There have been about a dozen so far this year with variations on the green laser / police helicopter / commercial airliner etc and they all have one thing in common; a near-superhuman feat of aiming a laser with startlingly low beam divergence.

Consider: The landing velocity of a 747 with full flaps & slats deployed is around 125mph. The approach speed is higher. An airliner's cabin is fairly high up on the fuselage, with windows sloping upwards, allowing little visibility below the plane of the nose.

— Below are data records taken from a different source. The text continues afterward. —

(* ===== verification/Server.v ===== *)
(** * Server: cmd/valved, the HTTP and gRPC front ends and the configuration

    Both front ends turn a message into a call of the limiter and its answer into a
    message.  They run in the environment of [Middleware]: limiter, log, clock. *)

From stdpp Require Import base tactics numbers strings gmap list.
From Stdlib Require Import ZArith Lia Ascii.
From S2P Require Import Prelude GoString GoJson GoEncode Api Store Lease Limiter ApiLimiter Observe Headers GoHttp Logx Middleware.

(** ** convert.go *)

(** Messages of the generated package: a message field is a pointer. *)
Record pbDecision := mkPbDecision {
  PbAllowed : bool; PbLimitType : string;
  PbRemainingRpm : Z; PbRemainingTpm : Z; PbRemainingItpm : Z; PbRemainingOtpm : Z;
  PbLimitRpm : Z; PbLimitTpm : Z; PbLimitItpm : Z; PbLimitOtpm : Z;
  PbRetryAfterMs : Z; PbReservationId : string;
  PbOvershootTpm : Z; PbOvershootItpm : Z; PbOvershootOtpm : Z
}.

Record pbKey := mkPbKey { PbSubject : string; PbModel : string }.
Record pbLimits := mkPbLimits {
  PbRequestsPerMinute : Z; PbTokensPerMinute : Z; PbInputTokensPerMinute : Z; PbOutputTokensPerMinute : Z
}.
Record pbCost := mkPbCost { PbRequests : Z; PbTokens : Z; PbInputTokens : Z; PbOutputTokens : Z }.

Record CheckRequest := mkCheckRequest {
  reqKey : option pbKey; reqLimits : option pbLimits; reqCost : option pbCost
}.
Record SettleRequest := mkSettleRequest {
  reqReservationId : string;
  reqActualTokens : option Z; reqActualInputTokens : option Z; reqActualOutputTokens : option Z
}.

(** [d.Milliseconds()] *)
Definition Milliseconds (d : Duration) : Z := Z.quot d Millisecond.

Definition decisionToPB (d : Decision) : pbDecision :=
  mkPbDecision (Allowed d) (LimitType d)
    (RemainingRPM d) (RemainingTPM d) (RemainingITPM d) (RemainingOTPM d)
    (LimitRPM d) (LimitTPM d) (LimitITPM d) (LimitOTPM d)
    (Milliseconds (RetryAfter d)) (ReservationID d)
    (OvershootTPM d) (OvershootITPM d) (OvershootOTPM d).

(** The entries for one of the split budgets, when the decision has something to say of it. *)
Definition ioEntries (name : string) (limit remaining over : Z) (reset : Time) : list (string * any) :=
  if (0 <? limit) || (0 <? remaining) || (0 <? over) || negb (IsZero reset) then
    [("remaining_" +:+ name, AInt remaining); ("limit_" +:+ name, AInt limit);
     ("overshoot_" +:+ name, AInt over); ("reset_" +:+ name, AString (RFC3339Nano reset))]
  else [].

Definition decisionFromHTTP (d : Decision) : any :=
  AMap ([("allowed", ABool (Allowed d)); ("limit_type", AString (LimitType d));
         ("remaining_rpm", AInt (RemainingRPM d)); ("remaining_tpm", AInt (RemainingTPM d));
         ("limit_rpm", AInt (LimitRPM d)); ("limit_tpm", AInt (LimitTPM d));
         ("retry_after_ms", AInt (Milliseconds (RetryAfter d))); ("reservation_id", AString (ReservationID d));
         ("overshoot_tpm", AInt (OvershootTPM d));
         ("reset_rpm", AString (RFC3339Nano (ResetRPM d))); ("reset_tpm", AString (RFC3339Nano (ResetTPM d)))]
        ++ ioEntries "itpm" (LimitITPM d) (RemainingITPM d) (OvershootITPM d) (ResetITPM d)
        ++ ioEntries "otpm" (LimitOTPM d) (RemainingOTPM d) (OvershootOTPM d) (ResetOTPM d)).

Definition keyFromPB (k : option pbKey) : Key :=
  match k with Some k => mkKey (PbSubject k) (PbModel k) | None => mkKey "" "" end.

Definition limitsFromPB (l : option pbLimits) : Limits :=
  match l with
  | Some l => mkLimits (PbRequestsPerMinute l) (PbTokensPerMinute l) (PbInputTokensPerMinute l) (PbOutputTokensPerMinute l)
  | None => mkLimits 0 0 0 0
  end.

Definition costFromPB (c : option pbCost) : Cost :=
  match c with
  | Some c => mkCost (PbRequests c) (PbTokens c) (PbInputTokens c) (PbOutputTokens c)
  | None => mkCost 0 0 0 0
  end.

(** ** http.go: the bodies *)

Record checkBody := mkCheckBody { bodyKey : Key; bodyLimits : Limits; bodyCost : Cost }.

Definition key_fields : list (field Key) :=
  [("subject", string_field (fun s k => mkKey s (Model k))); ("model", string_field (fun m k => mkKey (Subject k) m))].

Definition limits_fields : list (field Limits) :=
  [("requests_per_minute", int_field (fun n l =>
      mkLimits n (TokensPerMinute l) (InputTokensPerMinute l) (OutputTokensPerMinute l)));
   ("tokens_per_minute", int_field (fun n l =>
      mkLimits (RequestsPerMinute l) n (InputTokensPerMinute l) (OutputTokensPerMinute l)));
   ("input_tokens_per_minute", int_field (fun n l =>
      mkLimits (RequestsPerMinute l) (TokensPerMinute l) n (OutputTokensPerMinute l)));
   ("output_tokens_per_minute", int_field (fun n l =>
      mkLimits (RequestsPerMinute l) (TokensPerMinute l) (InputTokensPerMinute l) n))].

Definition cost_fields : list (field Cost) :=
  [("requests", int_field (fun n c => mkCost n (Tokens c) (InputTokens c) (OutputTokens c)));
   ("tokens", int_field (fun n c => mkCost (Requests c) n (InputTokens c) (OutputTokens c)));
   ("input_tokens", int_field (fun n c => mkCost (Requests c) (Tokens c) n (OutputTokens c)));
   ("output_tokens", int_field (fun n c => mkCost (Requests c) (Tokens c) (InputTokens c) n))].

Definition checkBody_fields : list (field checkBody) :=
  [("key", struct_field key_fields bodyKey (fun k b => mkCheckBody k (bodyLimits b) (bodyCost b)));
   ("limits", struct_field limits_fields bodyLimits (fun l b => mkCheckBody (bodyKey b) l (bodyCost b)));
   ("cost", struct_field cost_fields bodyCost (fun c b => mkCheckBody (bodyKey b) (bodyLimits b) c))].

Definition toAPI (b : checkBody) : Key * Limits * Cost := (bodyKey b, bodyLimits b, bodyCost b).

Record settleBody := mkSettleBody {
  ReservationID_ : string;
  ActualTokens : option Z; ActualInputTokens : option Z; ActualOutputTokens : option Z
}.

Definition settleBody_fields : list (field settleBody) :=
  [("reservation_id", string_field (fun s b =>
      mkSettleBody s (ActualTokens b) (ActualInputTokens b) (ActualOutputTokens b)));
   ("actual_tokens", int_ptr_field (fun n b =>
      mkSettleBody (ReservationID_ b) n (ActualInputTokens b) (ActualOutputTokens b)));
   ("actual_input_tokens", int_ptr_field (fun n b =>
      mkSettleBody (ReservationID_ b) (ActualTokens b) n (ActualOutputTokens b)));
   ("actual_output_tokens", int_ptr_field (fun n b =>
      mkSettleBody (ReservationID_ b) (ActualTokens b) (ActualInputTokens b) n))].

(** The one field of [refundBody]. *)
Definition refundBody_fields : list (field string) := [("reservation_id", string_field (fun s _ => s))].

Section Server.
Context {W X : Type} `{ApiLimiter W}.
(** [time.Now()] at its n-th reading by the handlers. *)
Context (clock : nat -> Time).
(** The text of encoding/json's error for a body that does not decode. *)
Context (jsonError : string -> string).
(** The ping of the backing store, if there is one, and its error. *)
Context (ready : option (option string)).

Implicit Types env : Env W X.

(** The environment after a call of the limiter. *)
Definition called (env : Env W X) (lim : W) : Env W X := mkEnv lim (elog env) (eticks env) (eapp env).

Definition logDeny (env : Env W X) (key : Key) (d : Decision) : Env W X :=
  if Allowed d then env
  else mkEnv (elim env) (Deny (clock (eticks env)) (elog env) key d) (S (eticks env)) (eapp env).

(** ** http.go: the handlers *)

Definition writeJSON (w : Response) (code : Z) (v : any) : Response :=
  let w := SetHeader w "Content-Type" "application/json" in
  EncodeBody (WriteHeader w code) v.

Definition check (body : string) (env : Env W X) (w : Response) : Env W X * Response :=
  match Decode checkBody_fields (mkCheckBody (mkKey "" "") (mkLimits 0 0 0 0) (mkCost 0 0 0 0)) body with
  | None => (env, Error w (jsonError body) StatusBadRequest)
  | Some b =>
      let '(key, limits, cost) := toAPI b in
      let '(lim, r) := lCheck key limits cost (elim env) in
      let env := called env lim in
      match r with
      | Err err => (env, Error w (errMsg err) StatusInternalServerError)
      | Ok d => (logDeny env key d, writeJSON w StatusOK (decisionFromHTTP d))
      end
  end.

Definition is_some {A} (o : option A) : bool := match o with Some _ => true | None => false end.

Definition settle (body : string) (env : Env W X) (w : Response) : Env W X * Response :=
  match Decode settleBody_fields (mkSettleBody "" None None None) body with
  | None => (env, Error w (jsonError body) StatusBadRequest)
  | Some b =>
      let '(lim, r) :=
        if is_some (ActualInputTokens b) || is_some (ActualOutputTokens b) then
          lSettleIO (ReservationID_ b) (default 0 (ActualInputTokens b)) (default 0 (ActualOutputTokens b)) (elim env)
        else lSettle (ReservationID_ b) (default 0 (ActualTokens b)) (elim env) in
      let env := called env lim in
      match r with
      | Err err => (env, Error w (errMsg err) StatusBadRequest)
      | Ok d => (env, writeJSON w StatusOK (decisionFromHTTP d))
      end
  end.

Definition refund (body : string) (env : Env W X) (w : Response) : Env W X * Response :=
  match Decode refundBody_fields "" body with
  | None => (env, Error w (jsonError body) StatusBadRequest)
  | Some id =>
      let '(lim, r) := lRefund id (elim env) in
      let env := called env lim in
      match r with
      | Err err => (env, Error w (errMsg err) StatusBadRequest)
      | Ok _ => (env, writeJSON w StatusOK (AMap []))
      end
  end.

Definition healthz (w : Response) : Response := WriteBody (WriteHeader w StatusOK) "ok".

Definition readyz (w : Response) : Response :=
  match ready with
  | Some (Some err) => Error w err StatusServiceUnavailable
  | _ => WriteBody (WriteHeader w StatusOK) "ready"
  end.

(** The handler a request is routed to; a GET pattern serves HEAD too.  The metrics page
    and the multiplexer's own answers are the library's. *)
Definition routes (method path : string) : option (string -> Env W X -> Response -> Env W X * Response) :=
  if decide (method = "POST") then
    if decide (path = "/v1/check") then Some check
    else if decide (path = "/v1/settle") then Some settle
    else if decide (path = "/v1/refund") then Some refund
    else None
  else if decide (method = "GET" \/ method = "HEAD") then
    if decide (path = "/healthz") then Some (fun _ env w => (env, healthz w))
    else if decide (path = "/readyz") then Some (fun _ env w => (env, readyz w))
    else None
  else None.

(** ** grpc.go *)

Definition grpcCheck (req : CheckRequest) (env : Env W X) : Env W X * result (Z * string) pbDecision :=
  let key := keyFromPB (reqKey req) in
  let '(lim, r) := lCheck key (limitsFromPB (reqLimits req)) (costFromPB (reqCost req)) (elim env) in
  let env := called env lim in
  match r with
  | Err err => (env, Err (Internal, errMsg err))
  | Ok d => (logDeny env key d, Ok (decisionToPB d))
  end.

Definition grpcSettle (req : SettleRequest) (env : Env W X) : Env W X * result (Z * string) pbDecision :=
  let '(lim, r) :=
    if is_some (reqActualInputTokens req) || is_some (reqActualOutputTokens req) then
      lSettleIO (reqReservationId req) (default 0 (reqActualInputTokens req))
        (default 0 (reqActualOutputTokens req)) (elim env)
    else lSettle (reqReservationId req) (default 0 (reqActualTokens req)) (elim env) in
  let env := called env lim in
  match r with
  | Err err => (env, Err (InvalidArgument, errMsg err))
  | Ok d => (env, Ok (decisionToPB d))
  end.

Definition grpcRefund (id : string) (env : Env W X) : Env W X * result (Z * string) unit :=
  let '(lim, r) := lRefund id (elim env) in
  let env := called env lim in
  match r with
  | Err err => (env, Err (InvalidArgument, errMsg err))
  | Ok _ => (env, Ok tt)
  end.
End Server.

(** ** main.go: the configuration *)

(** [strconv.ParseBool] *)
Definition ParseBool (s : string) : option bool :=
  if decide (s ∈ ["1"; "t"; "T"; "TRUE"; "true"; "True"]) then Some true
  else if decide (s ∈ ["0"; "f"; "F"; "FALSE"; "false"; "False"]) then Some false
  else None.

Section Main.
(** [os.Getenv] *)
Context (getenv : string -> string).

Definition env (k def : string) : string := if decide (getenv k = "") then def else getenv k.

Definition envBool (k : string) (def : bool) : bool :=
  if decide (getenv k = "") then def else default def (ParseBool (getenv k)).

Definition envInt64 (k : string) (def : Z) : Z :=
  if decide (getenv k = "") then def
  else match ParseInt (getenv k) with (n, None) => n | (_, Some _) => def end.

(** The part of [main] before it opens sockets: the addresses, the fail mode, the
    configuration of the fast path if it is on, and the Redis address if there is one. *)
Record settings := mkSettings {
  listen : string;
  grpcListen : string;
  failMode : FailMode;
  fastPath : option Lease.Config;
  redisAddr : option string
}.

Definition main_settings : settings :=
  mkSettings (env "LISTEN" ":8080") (env "GRPC_LISTEN" ":9090")
    (if decide (env "FAIL_MODE" "closed" = "open") then FailOpen else FailClosed)
    (if envBool "FAST_PATH" true then
       Some (Lease.mkConfig (envInt64 "RPM_CHUNK" 5) (envInt64 "TPM_CHUNK" 500) 0 0
               (wrap64 (envInt64 "LEASE_TTL_MS" 2000 * Millisecond)))
     else None)
    (if decide (getenv "REDIS_ADDR" = "") then None else Some (getenv "REDIS_ADDR")).
End Main.

(** [inner]: the limiter [main] builds over a store, [rand] its source of ids. *)
Definition valved_inner {S} (s : settings) (rand : nat -> res (list Z)) (store : S) : limiter (S := S) :=
  Limiter.New rand store
    (WithFailMode (failMode s) :: match fastPath s with Some c => [WithFastPath c] | None => [] end).

(** [lim]: the instrumentation around it. *)
Definition valved_limiter {S} `{Store S} (s : settings) (rand : nat -> res (list Z)) (store : S)
    (clock observed : nat -> Time) : ApiLimiter (Observed (W := World (S := S))) :=
  Observed_ApiLimiter (H := built (valved_inner s rand store) clock) observed.

(** Its state at start-up. *)
Definition valved_start {S} (s : settings) (rand : nat -> res (list Z)) (store : S) : Observed (W := World (S := S)) :=
  Observe.New (initial (valved_inner s rand store)).

(** The shutdown: the leases are returned. *)
Definition valved_stop {S} `{Store S} (s : settings) (rand : nat -> res (list Z)) (store : S) (clock : nat -> Time)
    (visit : Pool -> list (string * localBucket)) (o : Observed (W := World (S := S))) :=
  exec clock (lnewID (valved_inner s rand store)) (Limiter.Close (is_some (fastPath s)) visit) (oinner o).
Definition is_ok {A} (m : result A) : bool :=
  match m with Ok _ => true | Raise _ => false end.

Inductive json :=
| JNull
| JBool (b : bool)
| JNum (n : Z)
| JStr (s : string)
| JArr (l : list json)
| JObj (o : list (string * json)).

(** [d.get(k)] on a dict with string keys (first binding wins; the
    constructors below never create a second one). *)
Fixpoint lookup {V} (k : string) (d : list (string * V)) : option V :=
  match d with
  | [] => None
  | (k', v) :: d' => if String.eqb k k' then Some v else lookup k d'
  end.

(** [v[k]] for a string key [k]: only a dict can be subscripted by a
    string; a missing key is a KeyError, any other receiver a TypeError. *)
Definition getitem (v : json) (k : string) : result json :=
  match v with
  | JObj o => match lookup k o with
              | Some x => Ok x
              | None => Raise KeyError
              end
  | _ => Raise TypeError
  end.

(** [k in v] for a dict [v]. *)
Definition has_key (v : json) (k : string) : bool :=
  match v with
  | JObj o => match lookup k o with Some _ => true | None => false end
  | _ => false
  end.

(** Python truthiness of a JSON value. *)
Definition truthy (v : json) : bool :=
  match v with
  | JNull => false
  | JBool b => b
  | JNum n => negb (Z.eqb n 0)
  | JStr s => negb (String.eqb s "")
  | JArr l => match l with [] => false | _ => true end
  | JObj o => match o with [] => false | _ => true end
  end.

(** [v == 'literal']. *)
Definition eq_str (v : json) (s : string) : bool :=
  match v with
  | JStr s' => String.eqb s' s
  | _ => false
  end.

Definition is_none (v : json) : bool :=
  match v with JNull => true | _ => false end.

(** [isinstance(v, dict)]. *)
Definition is_dict (v : json) : bool :=
  match v with JObj _ => true | _ => false end.

(** [len(v)]. *)
Definition len (v : json) : result Z :=
  match v with
  | JStr s => Ok (Z.of_nat (String.length s))
  | JArr l => Ok (Z.of_nat (List.length l))
  | JObj o => Ok (Z.of_nat (List.length o))
  | _ => Raise TypeError
  end.

(** [x in l] for a list of strings. *)
Fixpoint mem (x : string) (l : list string) : bool :=
  match l with
  | [] => false
  | y :: l' => String.eqb x y || mem x l'
  end.

(** [l.remove(x)]: drops the first occurrence (the callers only remove
    elements that are present). *)
Fixpoint remove_first (x : string) (l : list string) : list string :=
  match l with
  | [] => []
  | y :: l' => if String.eqb x y then l' else y :: remove_first x l'
  end.

(** [sep.join(l)]. *)
Fixpoint join (sep : string) (l : list string) : string :=
  match l with
  | [] => ""
  | [x] => x
  | x :: l' => x ++ sep ++ join sep l'
  end.

(** [s.split(sep)] for a one-character separator: always at least one
    field, one more than the number of separators. *)
Fixpoint split (sep : ascii) (s : string) : list string :=
  match s with
  | EmptyString => [""]
  | String c s' =>
      if Ascii.eqb c sep then "" :: split sep s'
      else match split sep s' with
           | [] => [String c ""]
           | f :: fs => String c f :: fs
           end
  end.
(** * tree_drawing: the [Tree] class of [tree_drawing/tree.py]

    A shallow embedding of the decision-tree model (construction from a
    dictionary, JSON round trip), of the indentation-driven parser
    [Tree.parse_python] and of the layout computed by [Tree.plot].

    Conventions.
    - A Python [str] is a Rocq [string]; each character stands for the code
      point of the same number (0..255).
    - The dictionaries handled by the class only hold strings, lists and
      dictionaries with string keys: that is the type [pyval].  A [dict] is an
      association list in insertion order; a real Python dictionary has each
      key once ([dict_wf]).
    - Python [int]s are [Z], of any size.  A [float] is a binary64 double:
      the primitive [float] of Rocq, with the operations of the machine.  A
      number of the layout is one or the other ([pynum]), and the arithmetic
      converts an [int] that meets a [float] as Python does.
    - A call that may raise returns a [pyresult]. *)

From Stdlib Require Import Floats String Ascii List ZArith NArith QArith Qpower Bool Lia Lqa Arith.
Import ListNotations.

#[local] Open Scope string_scope.
#[local] Open Scope Z_scope.

(** ** Characters *)

Definition dquote : ascii := "034"%char.
Definition backslash : ascii := "092"%char.
Definition newline : ascii := "010"%char.

Definition code (c : ascii) : N := N_of_ascii c.

Definition in_range (lo hi : N) (c : ascii) : bool :=
  ((lo <=? code c) && (code c <=? hi))%N.

(** [str.isspace] and the class [\s] of [re] on the code points below 256. *)
Definition is_space (c : ascii) : bool :=
  in_range 9 13 c || in_range 28 32 c || (code c =? 133)%N || (code c =? 160)%N.

(** The class [\w] of [re]: alphanumeric code points and the underscore. *)
Definition is_word (c : ascii) : bool :=
  in_range 48 57 c || in_range 65 90 c || in_range 97 122 c || (code c =? 95)%N
  || (code c =? 170)%N || in_range 178 179 c || (code c =? 181)%N
  || in_range 185 186 c || in_range 188 190 c
  || in_range 192 214 c || in_range 216 246 c || in_range 248 255 c.

(** [str.isprintable] on one code point. *)
Definition is_printable (c : ascii) : bool :=
  in_range 32 126 c || (in_range 161 255 c && negb (code c =? 173)%N).
(** Modelled from the spec: [processGraphQLRequest] of
    [./requestPipeline], which is not among the source files.  Sections
    4.2, 4.3 and 6: the plugins are invoked at request start; the query
    text is parsed, the document validated, the operation resolved, the
    plugins are invoked at the operation-resolution checkpoint, and the
    operation is executed.  A parse or validation failure is reported as a
    response with [errors] and without [data]; a protocol error raised by
    a hook is thrown.  The stages passed are recorded.  (The lookup of the
    parsed document in the document store, step 2 of section 4.3, yields
    the document that parsing yields and is left out.) *)
Definition processGraphQLRequest_stages
  (options : GraphQLServerOptions.t)
  (requestContext : GraphQLRequestContext.t) (h : heap)
  : heap * (error + GraphQLResponse.t) * list Stage :=
  let plugins := default [] (GraphQLServerOptions.plugins options) in
  let request := GraphQLRequestContext.request requestContext in
  match invokeHook Plugin.requestDidStart plugins
          (GraphQLRequestContext.response_http requestContext) with
  | inl e => (h, inl e, [])
  | inr http =>
      match GraphQLRequest.query request with
      | VStr text =>
          match parse text with
          | inl errors => (h, inr (errorResponse errors http), [])
          | inr doc =>
              match validate doc with
              | e :: es => (h, inr (errorResponse (e :: es) http), [Parsed])
              | [] =>
                  let operation :=
                    operationOf doc (GraphQLRequest.operationName request) in
                  match invokeHook
                          (fun p => Plugin.didResolveOperation p operation)
                          plugins http with
                  | inl e => (h, inl e, [Parsed; Validated; OperationResolved])
                  | inr http' =>
                      let '(h', result) :=
                        execute doc request
                          (GraphQLRequestContext.context requestContext) h in
                      (h',
                       inr (GraphQLResponse.mk
                              (ExecutionResult.errors result)
                              (ExecutionResult.data result)
                              (ExecutionResult.extensions result)
                              (Some http')),
                       [Parsed; Validated; OperationResolved; Executed])
                  end
              end
          end
      | _ => (h, withoutQuery requestContext, [])
      end
  end.

(** Modelled from the spec: [processGraphQLRequest], without the record
    of the stages. *)
Definition processGraphQLRequest : pipeline :=
  fun options requestContext h =>
    (processGraphQLRequest_stages options requestContext h).1.

End Pipeline.

(** ** httpBatching.ts *)

Module BatchRequest.
(** [Omit<HTTPGraphQLRequest, 'body'> & { body: any[] }] *)
Record t := mk {
  method : string;
  headers : gmap string string;
  pathname : string;
  searchParams : value;
  body : list value
}.
(** [{ ...batchRequest, body }] *)
Definition singleRequest (batchRequest : t) (body : value)
  : HTTPGraphQLRequest.t :=
  HTTPGraphQLRequest.mk (method batchRequest) (headers batchRequest)
    (pathname batchRequest) (searchParams batchRequest) body.
End BatchRequest.

Module Batch.

(** The shared state of the concurrent callbacks: [combinedResponse],
    the result slots of [Promise.all], and the first rejection. *)
Record state := mkState {
  combinedResponse : HTTPGraphQLResponse.t;
  responseBodies : list (option string);
  rejection : option error
}.

(** [combinedResponse] as declared, and [n] empty slots.  [HeaderMap],
    which httpBatching.ts imports and the files at hand do not define, is
    taken to be a [Map] from strings to strings. *)
Definition initial (n : nat) : state :=
  mkState (HTTPGraphQLResponse.mk None ∅ (Some "") None)
          (replicate n None) None.

(** A callback throws: [Promise.all] rejects with the first such error. *)
Definition reject (e : error) (st : state) : state :=
  mkState (combinedResponse st) (responseBodies st)
          (match rejection st with
           | Some first => Some first
           | None => Some e
           end).

Section Callbacks.

(** [run singleRequest] is how the promise
    [runHttpQuery(singleRequest, context, serverOptions)] settles. *)
Variable run : HTTPGraphQLRequest.t -> error + HTTPGraphQLResponse.t.
Variable batchRequest : BatchRequest.t.

(** The rest of the [i]-th callback, from the moment its
    [await runHttpQuery(...)] is over. *)
Definition resume (i : nat) (st : state) : state :=
  match BatchRequest.body batchRequest !! i with
  | None => st
  | Some body =>
      match run (BatchRequest.singleRequest batchRequest body) with
      | inl e => reject e st
      | inr response =>
          match HTTPGraphQLResponse.completeBody response with
          | None =>
              reject (EError "Error" "Incremental delivery not implemented") st
          | Some completeBody =>
              let combined := combinedResponse st in
              mkState
                (HTTPGraphQLResponse.mk
                   (if status_truthy (HTTPGraphQLResponse.statusCode response)
                    then HTTPGraphQLResponse.statusCode response
                    else HTTPGraphQLResponse.statusCode combined)
                   (Map_set_all
                      (map_to_list (HTTPGraphQLResponse.headers response))
                      (HTTPGraphQLResponse.headers combined))
                   (HTTPGraphQLResponse.completeBody combined)
                   (HTTPGraphQLResponse.bodyChunks combined))
                (<[i := Some completeBody]> (responseBodies st))
                (rejection st)
          end
      end
  end.

(** [runBatchHttpQuery], given the order [completion] in which the [N]
    calls of [runHttpQuery] settle.  The result is [None] as long as
    [Promise.all] is pending: no callback has thrown and some call has
    not settled. *)
Definition runBatchHttpQuery (completion : list nat)
  : option (error + HTTPGraphQLResponse.t) :=
  let st :=
    fold_left (fun st i => resume i st) completion
      (initial (List.length (BatchRequest.body batchRequest))) in
  match rejection st with
  | Some e => Some (inl e)
  | None =>
      match mapM id (responseBodies st) with
      | Some responseBodies =>
          let combined := combinedResponse st in
          Some (inr (HTTPGraphQLResponse.mk
                       (HTTPGraphQLResponse.statusCode combined)
                       (HTTPGraphQLResponse.headers combined)
                       (Some ("[" +:+ String.concat "," responseBodies +:+ "]"))
                       (HTTPGraphQLResponse.bodyChunks combined)))
      | None => None
      end
  end.

(** The responses of the calls whose indices are listed, in that order. *)
Definition responses (indices : list nat) : list HTTPGraphQLResponse.t :=
  omap (fun i =>
          match BatchRequest.body batchRequest !! i with
          | Some body =>
              match run (BatchRequest.singleRequest batchRequest body) with
              | inr response => Some response
              | inl _ => None
              end
          | None => None
          end) indices.

(** The [i]-th callback has run: its body is in the [i]-th slot. *)
Definition fill (slots : list (option string)) (i : nat)
  : list (option string) :=
  match BatchRequest.body batchRequest !! i with
  | Some body =>
      match run (BatchRequest.singleRequest batchRequest body) with
      | inr response =>
          match HTTPGraphQLResponse.completeBody response with
          | Some completeBody => <[i := Some completeBody]> slots
          | None => slots
          end
      | inl _ => slots
      end
  | None => slots
  end.

(** The call for [body] returns a response with a complete body. *)
Definition completes (body : value) : bool :=
  match run (BatchRequest.singleRequest batchRequest body) with
  | inr response =>
      match HTTPGraphQLResponse.completeBody response with
      | Some _ => true
      | None => false
      end
  | inl _ => false
  end.

(** The serialized body of the operation for [body]. *)
Definition operationBody (body : value) : string :=
  match run (BatchRequest.singleRequest batchRequest body) with
  | inr response => default "" (HTTPGraphQLResponse.completeBody response)
  | inl _ => ""
  end.

(** The operation for [body] sets no status code. *)
Definition silent_on_status (body : value) : bool :=
  match run (BatchRequest.singleRequest batchRequest body) with
  | inr response => negb (status_truthy (HTTPGraphQLResponse.statusCode response))
  | inl _ => true
  end.

End Callbacks.

(** One response after another is merged into [combined]. *)
Definition merge_into (combined : HTTPGraphQLResponse.t)
  (rs : list HTTPGraphQLResponse.t) : HTTPGraphQLResponse.t :=
  HTTPGraphQLResponse.mk
    (fold_left (fun acc r =>
                  if status_truthy (HTTPGraphQLResponse.statusCode r)
                  then HTTPGraphQLResponse.statusCode r
                  else acc) rs (HTTPGraphQLResponse.statusCode combined))
    (fold_left (fun acc r => HTTPGraphQLResponse.headers r ∪ acc) rs
       (HTTPGraphQLResponse.headers combined))
    (HTTPGraphQLResponse.completeBody combined)
    (HTTPGraphQLResponse.bodyChunks combined).

(** One pass over a list of responses: the headers of a later response
    overwrite those of an earlier one, and so does its status code when
    it has one. *)
Definition merged_headers (rs : list HTTPGraphQLResponse.t)
  : gmap string string :=
  fold_left (fun acc r => HTTPGraphQLResponse.headers r ∪ acc) rs ∅.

I personally cannot keep a dot from a laser steady once the distance exceeds 20 metres. To keep a laser trained on a moving target that is at least 300 metres away and moving at sixty metres per second or more is tricky to say the least.

And then we come to divergence. A mass-produced pointer is not a lab laser and the collimation is generally poor; certainly, it is unlikely to be good enough to maintain a 1cm dot over a third of a kilometre - which is what you'd need to hit the pilot in one eye - even assuming you can somehow bend the beam into the cockpit.

Helicopters are a bit different of course, and there can be little debate on the wisdom of pointing a laser at a hovering device containing trained observers, with detection equipment that functions in virtually every wavelength.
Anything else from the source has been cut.